▶ EXERCISE DETAILS
Using the listing below, return every line that includes "PairingServerMessage".

*** RECORDED INFORMATION Section Begins ***

(* ===== verification/RateLimit.v ===== *)
(** * RateLimit: the per-key sliding-window limiter of the broker

    [apps/api/src/rate-limit.ts].  The closure of [createRateLimiter] is the
    record [Limiter]: its two parameters, the [hits] map and [lastSweep].
    Times are milliseconds ([Date.now()]), an argument of each operation as
    in the source. *)

From S2P Require Import Prelude.

Module RateLimiter.

Definition IDLE_EVICT_MS : Z := 10 * 60 * 1000.
Definition MAX_KEYS : Z := 50000.

Record Limiter := mkLimiter {
  limit : Z;
  windowMs : Z;
  hits : gmap string (list Z);
  lastSweep : Z;
}.

Definition createRateLimiter (limit windowMs : Z) : Limiter :=
  mkLimiter limit windowMs ∅ 0.

Definition with_hits (h : gmap string (list Z)) (l : Limiter) : Limiter :=
  mkLimiter (limit l) (windowMs l) h (lastSweep l).

(** [prune(key, now)]: the hits of [key] still inside the window. *)
Definition prune (key : string) (now : Z) (l : Limiter) : list Z * Limiter :=
  let cutoff := now - windowMs l in
  let times := filter (fun t => cutoff < t) (default [] (hits l !! key)) in
  (times,
   with_hits (if decide (times = []) then delete key (hits l)
              else <[key := times]> (hits l)) l).

(** [sweep(now)]: drop the keys with no hit inside the window. *)
Definition sweep (now : Z) (l : Limiter) : Limiter :=
  if (now - lastSweep l <? IDLE_EVICT_MS)
     && (Z.of_nat (size (hits l)) <? MAX_KEYS)
  then l
  else
    let cutoff := now - windowMs l in
    mkLimiter (limit l) (windowMs l)
      (filter (fun kv => ~ Forall (fun t => t <= cutoff) kv.2) (hits l)) now.

(** Consume one unit.  [false] means the caller is over the limit. *)
Definition take (key : string) (now : Z) (l : Limiter) : bool * Limiter :=
  let l := sweep now l in
  let '(times, l) := prune key now l in
  if limit l <=? Z.of_nat (length times) then (false, l)
  else (true, with_hits (<[key := times ++ [now]]> (hits l)) l).

(** Milliseconds until the oldest hit in the window expires. *)
Definition retryAfterMs (key : string) (now : Z) (l : Limiter) : Z * Limiter :=
  let '(times, l) := prune key now l in
  match times with
  | [] => (0, l)
  | oldest :: _ =>
      if Z.of_nat (length times) <? limit l then (0, l)
      else (Z.max 0 (oldest + windowMs l - now), l)
  end.

Definition reset (l : Limiter) : Limiter :=
  mkLimiter (limit l) (windowMs l) ∅ 0.

(** ** What the window holds *)

(** The hits of [key] later than [cutoff]. *)
Definition live_hits (key : string) (cutoff : Z) (l : Limiter) : list Z :=
  filter (fun t => cutoff < t) (default [] (hits l !! key)).

Lemma sweep_params now l :
  limit (sweep now l) = limit l /\ windowMs (sweep now l) = windowMs l.
Proof. unfold sweep. by case_match. Qed.

Lemma prune_params key now l :
  limit (prune key now l).2 = limit l /\ windowMs (prune key now l).2 = windowMs l.
Proof. done. Qed.

Lemma take_params key now l :
  limit (take key now l).2 = limit l /\ windowMs (take key now l).2 = windowMs l.
Proof.
  unfold take. destruct (sweep_params now l) as [<- <-].
  simpl. by case_match.
Qed.

(** The sweep loses nothing the window still holds. *)
Lemma sweep_live_hits key now c l :
  now - windowMs l <= c -> live_hits key c (sweep now l) = live_hits key c l.
Proof.
  intros Hc. unfold sweep, live_hits. case_match; [done|]. simpl.
  rewrite map_lookup_filter. destruct (hits l !! key) as [ts|]; [|done]. simpl.
  case_guard as Hg; [done|]. simpl. symmetry. apply filter_none.
  rewrite Forall_forall in Hg.
  intros t Ht. specialize (Hg t Ht). simpl in Hg. lia.
Qed.

Lemma prune_live_hits key k now c l :
  now - windowMs l <= c -> live_hits k c (prune key now l).2 = live_hits k c l.
Proof.
  intros Hc. unfold prune, live_hits; simpl.
  destruct (decide (k = key)) as [->|Hk].
  - case_decide as Ht.
    + rewrite lookup_delete_eq. simpl. symmetry.
      rewrite <- (filter_filter_impl (fun t => now - windowMs l < t) (fun t => c < t)) by lia.
      by rewrite Ht.
    + rewrite lookup_insert_eq. simpl. apply filter_filter_impl. lia.
  - case_decide; [by rewrite lookup_delete_ne | by rewrite lookup_insert_ne].
Qed.

Lemma prune_times key now l :
  (prune key now l).1 = live_hits key (now - windowMs l) l.
Proof. done. Qed.

(** [take] decides on the hits inside the window alone. *)
Lemma take_decision key now l :
  (take key now l).1 =
  (Z.of_nat (length (live_hits key (now - windowMs l) l)) <? limit l).
Proof.
  unfold take. destruct (prune key now (sweep now l)) as [times l'] eqn:Hp.
  assert (times = live_hits key (now - windowMs l) l) as ->.
  { change times with (times, l').1. rewrite <- Hp, prune_times.
    destruct (sweep_params now l) as [_ ->]. apply sweep_live_hits. lia. }
  assert (limit l' = limit l) as ->.
  { change l' with (live_hits key 0 l, l').2. 
    replace l' with (prune key now (sweep now l)).2 by (by rewrite Hp).
    simpl. by apply sweep_params. }
  case_match; simpl; lia.
Qed.
Record MailboxStore := mkStore {
  boxes : gmap string Mailbox;
  claimObjs : gmap string Claim;
  mailboxes : gset string;
  claims : gset string;
  bySlot : gmap string (list string);
  sent : list output;
}.

(** ** Field updates *)

Definition mb_with_claim (c peer : string) (m : Mailbox) : Mailbox :=
  mkMailbox (mb_id m) (mb_slot m) (mb_createdAt m) (mb_expiresAt m)
    (Some c) (Some peer) (mb_sink m) (mb_pending m).
Definition mb_with_sink (s : option sock) (p : list PairingServerMessage) (m : Mailbox) : Mailbox :=
  mkMailbox (mb_id m) (mb_slot m) (mb_createdAt m) (mb_expiresAt m)
    (mb_claimedBy m) (mb_peer m) s p.
Definition cl_with_sink (s : option sock) (p : list PairingServerMessage) (c : Claim) : Claim :=
  mkClaim (cl_id c) (cl_slot c) (cl_createdAt c) (cl_expiresAt c) s p (cl_peers c).
Definition cl_with_expires (e : Z) (c : Claim) : Claim :=
  mkClaim (cl_id c) (cl_slot c) (cl_createdAt c) e (cl_sink c) (cl_pending c) (cl_peers c).
Definition cl_with_peers (ps : list (string * string)) (c : Claim) : Claim :=
  mkClaim (cl_id c) (cl_slot c) (cl_createdAt c) (cl_expiresAt c) (cl_sink c)
    (cl_pending c) ps.

Definition set_boxes (b : gmap string Mailbox) (st : MailboxStore) : MailboxStore :=
  mkStore b (claimObjs st) (mailboxes st) (claims st) (bySlot st) (sent st).
Definition set_claimObjs (b : gmap string Claim) (st : MailboxStore) : MailboxStore :=
  mkStore (boxes st) b (mailboxes st) (claims st) (bySlot st) (sent st).
Definition set_mailboxes (b : gset string) (st : MailboxStore) : MailboxStore :=
  mkStore (boxes st) (claimObjs st) b (claims st) (bySlot st) (sent st).
Definition set_claims (b : gset string) (st : MailboxStore) : MailboxStore :=
  mkStore (boxes st) (claimObjs st) (mailboxes st) b (bySlot st) (sent st).
Definition set_bySlot (b : gmap string (list string)) (st : MailboxStore) : MailboxStore :=
  mkStore (boxes st) (claimObjs st) (mailboxes st) (claims st) b (sent st).

(** [socket.send] and [socket.close]: append to what has been written. *)
Definition emit (os : list output) (st : MailboxStore) : MailboxStore :=
  mkStore (boxes st) (claimObjs st) (mailboxes st) (claims st) (bySlot st) (sent st ++ os).

(** [mailboxes.get(id)] and [claims.get(id)]. *)
Definition lookup_mailbox (st : MailboxStore) (id : string) : option Mailbox :=
  if decide (id ∈ mailboxes st) then boxes st !! id else None.
Definition lookup_claim (st : MailboxStore) (id : string) : option Claim :=
  if decide (id ∈ claims st) then claimObjs st !! id else None.

(** ** The operations *)

Definition createMailboxStore : MailboxStore := mkStore ∅ ∅ ∅ ∅ ∅ [].

Definition is_expired (expiresAt now : Z) : bool := expiresAt <=? now.
(* ===== verification/PairingExchange.v ===== *)
(** * PairingExchange: routing and the single CPace attempt

    The invariant that ties the broker's sockets, routing tables and mailbox
    objects together, and what follows from it: a code's holder sees at most
    one peer-share in its life, conversations never cross, and every way a
    claim can end burns the codes it touched. *)

From Stdlib Require Import QArith.
From S2P Require Import Prelude RateLimit Protocol Mailbox PairingBroker PairingSafety.
#[local] Open Scope Z_scope.

(** ** Counting peer-shares *)

Definition is_share (m : PairingServerMessage) : bool :=
  match m with PairPeerShareMessage _ _ _ _ => true | _ => false end.

(** A peer-share written on a socket that belongs to mailbox [id]; [H] maps a
    socket to the mailbox it was attached to. *)
Definition share_to (H : gmap sock string) (id : string) (o : output) : bool :=
  match o with
  | SendPair s m => is_share m && bool_decide (H !! s = Some id)
  | _ => false
  end.

Definition count {A} (p : A -> bool) (l : list A) : nat :=
  length (filter (fun x => p x = true) l).

Lemma count_app {A} (p : A -> bool) l1 l2 : count p (l1 ++ l2) = (count p l1 + count p l2)%nat.
Proof. unfold count. by rewrite filter_app, length_app. Qed.

Lemma count_none {A} (p : A -> bool) l : Forall (fun x => p x = false) l -> count p l = 0%nat.
Proof.
  intros Hl. unfold count. rewrite filter_none; [done|].
  rewrite Forall_forall in Hl. intros x Hx. by rewrite Hl.
Qed.
(* ===== verification/DeviceKey.v ===== *)
(** * DeviceKey: long-lived device identity

    [packages/crypto/src/device-key.ts]: the fingerprint that names a device,
    the domain-separated challenge, and the serialised key pair. *)

From S2P Require Import Prelude Bytes Noble.

Section DeviceKey.
Context `{!Hex, !Sha256, !Ed25519}.

(** [utf8ToBytes] of an ASCII literal is its code units. *)
Definition CHALLENGE_DOMAIN : bytes := js "mtmux/v1 device-challenge".
Definition CHALLENGE_BYTES : Z := 32.

Record DeviceKeyPair := mkDeviceKey {
  dk_deviceId : string;
  dk_publicKey : bytes;
  dk_secretKey : bytes;
}.

Definition deviceIdFor (publicKey : bytes) : string :=
  bytesToHex (take 8 (sha256 publicKey)).

(** [generateDeviceKey] on the secret key it draws. *)
Definition generateDeviceKey (secretKey : bytes) : DeviceKeyPair :=
  let publicKey := ed_getPublicKey secretKey in
  mkDeviceKey (deviceIdFor publicKey) publicKey secretKey.

Definition signChallenge (secretKey challenge : bytes) : bytes :=
  ed_sign (CHALLENGE_DOMAIN ++ challenge) secretKey.

Definition verifyChallenge (publicKey challenge signature : bytes) : bool :=
  match ed_verify signature (CHALLENGE_DOMAIN ++ challenge) publicKey with
  | Some ok => ok
  | None => false
  end.

Record StoredDeviceKey := mkStoredKey {
  sk_deviceId : string;
  sk_publicKey : string;
  sk_secretKey : string;
}.

Definition encodeDeviceKey (pair : DeviceKeyPair) : StoredDeviceKey :=
  mkStoredKey (dk_deviceId pair) (bytesToHex (dk_publicKey pair))
    (bytesToHex (dk_secretKey pair)).

Inductive DeviceKeyError := BadHex | Malformed | IdMismatch.

Definition unhex (text : string) : result DeviceKeyError bytes :=
  match hexToBytes text with Ok b => Ok b | Err _ => Err BadHex end.

Definition decodeDeviceKey (stored : StoredDeviceKey) : result DeviceKeyError DeviceKeyPair :=
  publicKey ← unhex (sk_publicKey stored);
  secretKey ← unhex (sk_secretKey stored);
  if negb (Nat.eqb (length publicKey) 32) || negb (Nat.eqb (length secretKey) 32)
  then Err Malformed
  else
    let deviceId := deviceIdFor publicKey in
    if negb (bool_decide (sk_deviceId stored = ""))
       && negb (bool_decide (sk_deviceId stored = deviceId))
    then Err IdMismatch
    else Ok (mkDeviceKey deviceId publicKey secretKey).

(** ** Theorems *)

(** A signed challenge verifies under the signer's key. *)
Lemma sign_verify `{!Ed25519Laws} secretKey challenge :
  verifyChallenge (ed_getPublicKey secretKey) challenge (signChallenge secretKey challenge) = true.
Proof. unfold verifyChallenge, signChallenge. by rewrite ed_sign_verify. Qed.

(** A stored device key reads back, and only with its own id.  Decoding
    what [encodeDeviceKey] wrote for a generated key pair of the right size
    gives that pair; decoding anything gives a pair whose id is the
    fingerprint of its public key, whatever id the file claims. *)
Theorem decode_device_key `{!HexLaws} :
  (forall secretKey,
     is_bytes secretKey -> length secretKey = 32%nat ->
     is_bytes (ed_getPublicKey secretKey) -> length (ed_getPublicKey secretKey) = 32%nat ->
     decodeDeviceKey (encodeDeviceKey (generateDeviceKey secretKey)) =
     Ok (generateDeviceKey secretKey)) /\
  (forall stored pair, decodeDeviceKey stored = Ok pair ->
     dk_deviceId pair = deviceIdFor (dk_publicKey pair) /\
     length (dk_publicKey pair) = 32%nat /\ length (dk_secretKey pair) = 32%nat /\
     (sk_deviceId stored = "" \/ sk_deviceId stored = dk_deviceId pair)).
Proof.
  split.
  - intros sk Hsk Hlen Hpk Hplen. unfold decodeDeviceKey, unhex. simpl.
    rewrite !hex_roundtrip by done. simpl. rewrite Hlen, Hplen. simpl.
    rewrite (bool_decide_eq_true_2 (deviceIdFor _ = deviceIdFor _)) by done.
    by rewrite andb_false_r.
  - intros stored pair. unfold decodeDeviceKey.
    destruct (unhex (sk_publicKey stored)) as [pk|]; simpl; [|done].
    destruct (unhex (sk_secretKey stored)) as [sk|]; simpl; [|done].
    destruct (Nat.eqb_spec (length pk) 32); simpl; [|done].
    destruct (Nat.eqb_spec (length sk) 32); simpl; [|done].
    case_match eqn:Hid; [done|]. intros [= <-]. simpl. repeat split; try done.
    repeat case_bool_decide; simpl in *; auto; done.
Qed.
End DeviceKey.
Record Decision := mkDecision {
  d_allowed : bool;
  d_reason : option Reason;
  d_trialStarted : bool;
}.

Definition ALLOWED : Decision := mkDecision true None false.
Definition TRIAL_STARTED : Decision := mkDecision true None true.
Definition refusal (r : Reason) : Decision := mkDecision false (Some r) false.

Definition of_user (userId : string) (s : Subscription) : bool := bool_decide (sub_userId s = userId).

Definition resolvable (s : Subscription) : ResolvableSubscription :=
  mkResolvable (sub_plan s) (sub_trialStartedAt s) (sub_trialEndsAt s).

Definition resolveFor (userId : string) (now : Z) : Api PlanResolution :=
  row ← select (fun d => first (of_user userId) (db_subscriptions d));
  mret (resolvePlan (resolvable <$> row) now).

(** [resolveFor(userId)] and [planFor]: [now] is the clock. *)
Definition resolveNow (userId : string) : Api PlanResolution :=
  now ← clock; resolveFor userId now.

Definition planFor (userId : string) : Api PlanId :=
  r ← resolveNow userId; mret (res_plan r).

(** [values({...})] of [startTrial]. *)
Definition trial_row (userId : string) (now : Z) : Subscription :=
  mkSubscription userId None None None "none" "free" None false
    (Some now) (Some (now + TRIAL_MS)) now now.

(** [set: {...}] of [startTrial]. *)
Definition set_trial (now : Z) (s : Subscription) : Subscription :=
  mkSubscription (sub_userId s) (sub_dodoCustomerId s) (sub_dodoSubscriptionId s)
    (sub_productId s) (sub_status s) (sub_plan s) (sub_currentPeriodEnd s)
    (sub_cancelAtPeriodEnd s) (Some now) (Some (now + TRIAL_MS)) (sub_createdAt s) now.

(** [setWhere]. *)
Definition never_trialled (s : Subscription) : bool := bool_decide (sub_trialStartedAt s = None).

Definition start_trial_stmt (userId : string) (now : Z) (d : Db) : result string (Db * Z) :=
  match first (of_user userId) (db_subscriptions d) with
  | None => if has_user userId d then
              let '(t, n) := upsert (of_user userId) (trial_row userId now) never_trialled
                               (set_trial now) (db_subscriptions d) in
              Ok (with_subscriptions t d, n)
            else Err FOREIGN_KEY
  | Some _ =>
      let '(t, n) := upsert (of_user userId) (trial_row userId now) never_trialled
                       (set_trial now) (db_subscriptions d) in
      Ok (with_subscriptions t d, n)
  end.

Definition startTrial (userId : string) (now : Z) : Api bool :=
  changes ← write (start_trial_stmt userId now);
  mret (0 <? changes).

Definition withTrial (userId : string) (plan : PlanId) (evaluate : PlanId -> Api Decision)
    : Api Decision :=
  now ← clock;
  decision ← evaluate plan;
  if d_allowed decision then mret decision
  else if bool_decide (plan = TRIAL_PLAN) then mret decision
  else
    resolution ← resolveFor userId now;
    if negb (bool_decide (tr_status (res_trial resolution) = TrialNone)) then mret decision
    else
      underTrial ← evaluate TRIAL_PLAN;
      if negb (d_allowed underTrial) then mret decision
      else
        started ← startTrial userId now;
        mret (if started : bool then TRIAL_STARTED else ALLOWED).
Lemma safe_checkTunnel u : u <> "" -> safe (announces u) None (checkTunnel (Some u)).
Proof.
  intros Hu. unfold checkTunnel, truthy. rewrite decide_False by done.
  eapply safe_bind; [apply quiet_planFor| |intros g e [-> _]; apply announces_err].
  intros g plan [-> _]. apply safe_withTrial, quiet_evaluateTunnel.
Qed.

Lemma safe_checkServerLimit u : safe (announces u) None (checkServerLimit u).
Proof.
  eapply safe_bind; [apply quiet_planFor| |intros g e [-> _]; apply announces_err].
  intros g plan [-> _]. apply safe_withTrial, quiet_evaluateServers.
Qed.

Lemma safe_checkDevice u i plan : safe (announces u) None (checkDevice u i plan).
Proof. apply safe_withTrial, quiet_evaluateDevices. Qed.

Lemma safe_checkRename u plan : safe (announces u) None (checkRename u plan).
Proof. apply safe_withTrial. intros p. apply hush_ret. by case_match. Qed.

Lemma quiet_recordUsage u b s : quiet any (recordUsage u b s).
Proof.
  unfold recordUsage. destruct (_ && _); [by apply hush_ret|].
  eapply hush_bind; [apply quiet_clock|]. intros now _. apply hush_write.
  intros d d' x Hd H. apply (usage_guarantee Paid Signed) in H as (HG & He & Hs); [|lia..|done].
  split; [done|]. by apply present_same.
Qed.

(** ** The registry *)

Section Registry.
Context {unicode : Unicode} (window : Z).

Lemma hush_list u now : quiet any (list_servers window u now).
Proof. eapply hush_bind; [apply quiet_select|]. intros; by apply hush_ret. Qed.

Lemma quiet_uniqueSlug u name except : quiet slug_ok (uniqueSlug u name except).
Proof.
  destruct (slugify_ok name) as [Hb Hl]. unfold uniqueSlug.
  eapply hush_bind; [apply quiet_select|]. intros rows _.
  destruct (negb _); [by apply hush_ret|]. destruct (head _) as [c|] eqn:Hc.
  - apply hush_ret.
    match type of Hc with head ?l = _ => assert (c ∈ l) as Hin by (destruct l; [done|injection Hc as ->; left]) end.
    apply list_elem_of_filter in Hin as [_ (n & -> & Hn%elem_of_seqZ)%list_elem_of_fmap].
    apply slug_candidate_ok; [done..|]. unfold SLUG_TRIES in *. lia.
  - eapply hush_bind; [apply quiet_random_hex|]. intros r [Hr Hh]. apply hush_ret.
    apply slug_suffix_ok; [done|done| |lia]. eapply Forall_impl; [exact Hh|]. apply hex_is_slug.
Qed.

Lemma quiet_update_servers p f :
  (forall s, identity (f s) = identity s) -> quiet any (update_servers p f).
Proof.
  intros Hf. apply hush_write. intros d d' n Hd H.
  pose proof (refresh_guarantee Paid Signed p f d Hf Hd) as HG. unfold update in *. simpl in *.
  injection H as <- _. split; [done|]. by apply present_same.
Qed.

Lemma quiet_heartbeat u i : quiet any (heartbeat u i).
Proof.
  eapply hush_bind; [apply quiet_clock|]. intros now _.
  eapply hush_bind; [by apply quiet_update_servers|]. intros; by apply hush_ret.
Qed.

*** RECORDED INFORMATION Section Ends ***

▶ ANSWER BOX
Definition mb_with_sink (s : option sock) (p : list PairingServerMessage) (m : Mailbox) : Mailbox :=
Definition cl_with_sink (s : option sock) (p : list PairingServerMessage) (c : Claim) : Claim :=
Definition is_share (m : PairingServerMessage) : bool :=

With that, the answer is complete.